Elena - posted on 08/08/2013 ( 1 mom has responded )




I have a wonderful, hardworking, dedicated man. We have been considering getting married. The problem is his lazy ex-wife. She causes a lot of drama. She teaches her son to cause drama in my home. His son is 16 with special needs. He is mildly autistic. He has had no therapy, counseling, or any kind of extra help outside of school. He attends school regularly, but outside of that he has no friends and is allowed to play the xbox all the time. He has an average grades are D's. His mom doesn't care if he passes or not. He is a smart kid, but has no ambition. He has not had to do chores of any kind. To say the least he is spoiled. He doesn't cut up his food, but chooses to eat with no manners. This child has needed special time and care all his life. (But has never received it) He struggles openly in public situations. He has a very hard time making a connection with other people. So here is my problem. His mother is very neglectful. She never helps with school work or even encourages him to go to school. She does not teach him anything. Dishes, laundry, yard works. The little things every parents automatically do. He can not care for himself. He can't even make a grill cheese sandwich. She spends all her child support on alcohol or to visit her friend that lives in another county. She refuses to work.Lives in her dads house and scams my man for money every chance she gets.

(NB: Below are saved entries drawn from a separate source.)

Lemma clears_set_files_nil : clears (set_files []).
Proof. intros s. reflexivity. Qed.

(** Whatever the network does, [doUpload] returns normally and leaves
    [files] empty. *)
Lemma doUpload_clears_queue (net : fetched) (s : page) :
  exists s', doUpload net s = (Return tt, s') /\ files s' = [].
Proof.
  unfold doUpload. unfold bind at 1. unfold get_files.
  destruct (files s) as [|f fs] eqn:Hfs; simpl.
  - exists s. split; [reflexivity|exact Hfs].
  - unfold try_catch.
    match goal with |- context [match ?body s with _ => _ end] =>
      assert (Hc : clears body) end.
    { repeat (apply clears_bind; intros). apply clears_set_files_nil. }
    specialize (Hc s).
    match goal with |- context [match ?body s with _ => _ end] =>
      destruct (body s) as [[[]|e] s1] end.
    + exists s1. split; [reflexivity|exact Hc].
    + eexists. split; reflexivity.
Qed.

Lemma map_failed_names_run (errs : list item) (names : list string)
      (s : page) :
  map file_name errs = map VStr names ->
  map_failed_names errs s = (Return (map basename names), s).
Proof.
  revert names. induction errs as [|r errs IH]; intros [|n names] H;
    simpl in H; try discriminate.
  - reflexivity.
  - injection H as Hr Hrest. simpl. unfold bind at 1. unfold failed_name.
    rewrite Hr. unfold ret at 1. unfold bind at 1.
    rewrite (IH names Hrest). reflexivity.
Qed.

(** The whole success path, when the failed names are strings. *)
Lemma doUpload_success (s : page) (res : response) (results : list item)
      (names : list string) :
  files s <> [] ->
  ok res = true ->
  json res = BodyResults results ->
  map file_name (filter is_error results) = map VStr names ->
  let validResults := filter is_valid results in
  let failedFiles := new_Set (map basename names) in
  doUpload (FetchResolves res) s =
  (Return tt,
   mkPage []
     (rows s ++ map innerHTML validResults)
     (if Nat.ltb 0 (length validResults)
      then (if Nat.ltb 0 (length (rows s ++ map innerHTML validResults))
            then "block" else "none")
      else display s)
     (input_value s)
     (alerts s ++
        (if Nat.ltb 0 (length names)
            && Nat.ltb 0 (String.length (join nl failedFiles))
         then [failed_alert failedFiles] else []))
     (requests s ++ [files s])).
Proof.
  intros Hfs Hok Hjson Hnames validResults failedFiles.
  unfold doUpload. unfold bind at 1. unfold get_files.
  destruct (files s) as [|f fs] eqn:Efs; [contradiction|].
  rewrite <- Efs. clear Hfs. simpl Nat.eqb.
  assert (Hlen : Nat.eqb (length (files s)) 0 = false)
    by (rewrite Efs; reflexivity).
  rewrite Hlen. unfold try_catch, bind, fetch, json_results.
  rewrite Hok, Hjson. simpl.
  fold validResults.
  assert (Herrs : length (filter is_error results) = length names).
  { rewrite <- (length_map file_name), Hnames. apply length_map. }
  rewrite Herrs.
  destruct (Nat.ltb 0 (length validResults)) eqn:Ev; simpl.
  - rewrite appendResults_run. simpl.
    destruct (Nat.ltb 0 (length names)) eqn:En; simpl.
    + unfold bind. rewrite (map_failed_names_run _ names _ Hnames).
      fold failedFiles.
      destruct (Nat.ltb 0 (String.length (join nl failedFiles)));
        simpl; rewrite ?app_nil_r; reflexivity.
    + rewrite app_nil_r. reflexivity.
  - assert (Hv : validResults = []).
    { apply Nat.ltb_ge in Ev. destruct validResults; [reflexivity|].
      simpl in Ev. lia. }
    rewrite Hv. simpl. rewrite app_nil_r.
    destruct (Nat.ltb 0 (length names)) eqn:En; simpl.
    + unfold bind. rewrite (map_failed_names_run _ names _ Hnames).
      fold failedFiles.
      destruct (Nat.ltb 0 (String.length (join nl failedFiles)));
        simpl; rewrite ?app_nil_r; reflexivity.
    + rewrite app_nil_r. reflexivity.
Qed.






Lemma map_failed_names_keeps {X} (proj : page -> X) (errs : list item) :
  keeps proj (map_failed_names errs).
Proof.
  induction errs as [|r errs IH]; simpl; [apply keeps_ret|].
  apply keeps_bind.
  - unfold failed_name.
    destruct (file_name r); [apply keeps_ret|apply keeps_throw].
  - intros n. apply keeps_bind; [exact IH|intros; apply keeps_ret].
Qed.

(** What follows [appendResults] in the [try], and the [catch], leave the
    table and the display alone. *)
Lemma after_append_keeps {X} (proj : page -> X) (results : list item) :
  (forall msg, keeps proj (alert msg)) ->
  (forall fs, keeps proj (set_files fs)) ->
  keeps proj
    (try_catch
       (when (Nat.ltb 0 (length (filter is_error results)))
             (names <- map_failed_names (filter is_error results) ;;
              when (Nat.ltb 0 (String.length (join nl (new_Set names))))
                   (alert (failed_alert (new_Set names)))) ;;
        set_files [])
       (fun _ => alert upload_error_message ;; set_files [])).
Proof.
  intros Ha Hf. apply keeps_try_catch.
  - apply keeps_bind; [|intros _; apply Hf].
    apply keeps_when, keeps_bind; [apply map_failed_names_keeps|].
    intros names. apply keeps_when, Ha.
  - intros _. apply keeps_bind; [apply Ha|intros _; apply Hf].
Qed.

(** The table after [doUpload]: either untouched, or extended with the
    rows of the items without an error indicator, with the display
    recomputed. *)
Lemma doUpload_table (net : fetched) (s : page) :
  let s' := snd (doUpload net s) in
  (rows s' = rows s /\ display s' = display s)
  \/ (exists res results,
         net = FetchResolves res /\ json res = BodyResults results
         /\ rows s' = rows s ++ map innerHTML (filter is_valid results)
         /\ display s' = if Nat.ltb 0 (length (rows s'))
                         then "block" else "none").
Proof.
  cbv zeta. remember (snd (doUpload net s)) as s' eqn:E.
  unfold doUpload in E. unfold bind at 1 in E. unfold get_files in E.
  destruct (Nat.eqb (length (files s)) 0);
    [left; subst s'; split; reflexivity|].
  unfold try_catch in E. unfold bind at 1 in E.
  destruct net as [e|res]; simpl in E; [left; subst s'; split; reflexivity|].
  unfold bind at 1 in E.
  destruct (ok res); simpl in E; [|left; subst s'; split; reflexivity].
  unfold bind at 1 in E. unfold json_results in E.
  destruct (json res) as [e| |results] eqn:Ej; simpl in E;
    try (left; subst s'; split; reflexivity).
  unfold bind at 1 in E.
  assert (Hrows := fun st =>
            after_append_keeps rows results
              (fun msg s0 => eq_refl) (fun fs s0 => eq_refl) st).
  assert (Hdisp := fun st =>
            after_append_keeps display results
              (fun msg s0 => eq_refl) (fun fs s0 => eq_refl) st).
  unfold try_catch in Hrows, Hdisp.
  destruct (Nat.ltb 0 (length (filter is_valid results))) eqn:Ev;
    cbn [when] in E.
  - rewrite appendResults_run in E. cbn [rows files display] in E.
    right. exists res, results.
    split; [reflexivity|]. split; [exact Ej|].
    assert (Hr : rows s' = rows s ++ map innerHTML (filter is_valid results)).
    { subst s'. exact (Hrows _). }
    split; [exact Hr|]. rewrite Hr. subst s'. exact (Hdisp _).
  - left. subst s'. split; [exact (Hrows _)|exact (Hdisp _)].
Qed.

End ScriptUpload.

(* ================================================================== *)
(** ** [doUpload] of [part_000]                                        *)
(* ================================================================== *)

Module LegacyUpload.
Import Js Page Stated TableFacts Frame.
Import Part000.
Local Open Scope js_scope.

Lemma legacy_doUpload_empty (net : fetched) (s : page) :
  files s = [] -> doUpload net s = (Return tt, s).
Proof.
  intros H. unfold doUpload, bind, get_files. rewrite H. reflexivity.
Qed.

I have two teenage daughters of my own. One of which is bipolar, so I am very aware of how much work it takes to care for and support a kid with special needs. My special needs child is now 19. She has a job and starts college in a month. With the right support system any child can succeed. I am a social worker, working on finishing my masters degree. That leaves me with my 16 year old daughter. Whom I hate to say over the years have gotten the short end of the stick with me. It was never intentional. She knows how much I love her and was there for the daily struggles with her older sister. It is her time!!!! She deserves my undivided attention.

All I ever want to do is tell his ex-wife what a crappy mom she is. I do not have the time or energy to take on another special needs child. His problems cause drama in my home on a regular basis. I refuse to treat him any different than I do my own. He doesn't need another person in his life baby him. He will never be able to take care of himself. Is it worth trying to save this relationship? I've been beating myself up over this for awhile now.


Enna - posted on 08/08/2013




Well, if you're not willing to help fix it, then I don't think you have any right to complain about it. I'm not judging you, I have bipolar disorder and my daughter has depression/ADHD. So I understand the struggles and not wanting more than you already have. But as it is, nothing is going to get better unless someone steps in. Telling his mom how bad she is might make you feel a little better, but it's not going to help. If she hasn't done anything so far, then I don't think she's going to start now.
Where's your husband in all this? It sounds like you're dealing with it, what about him?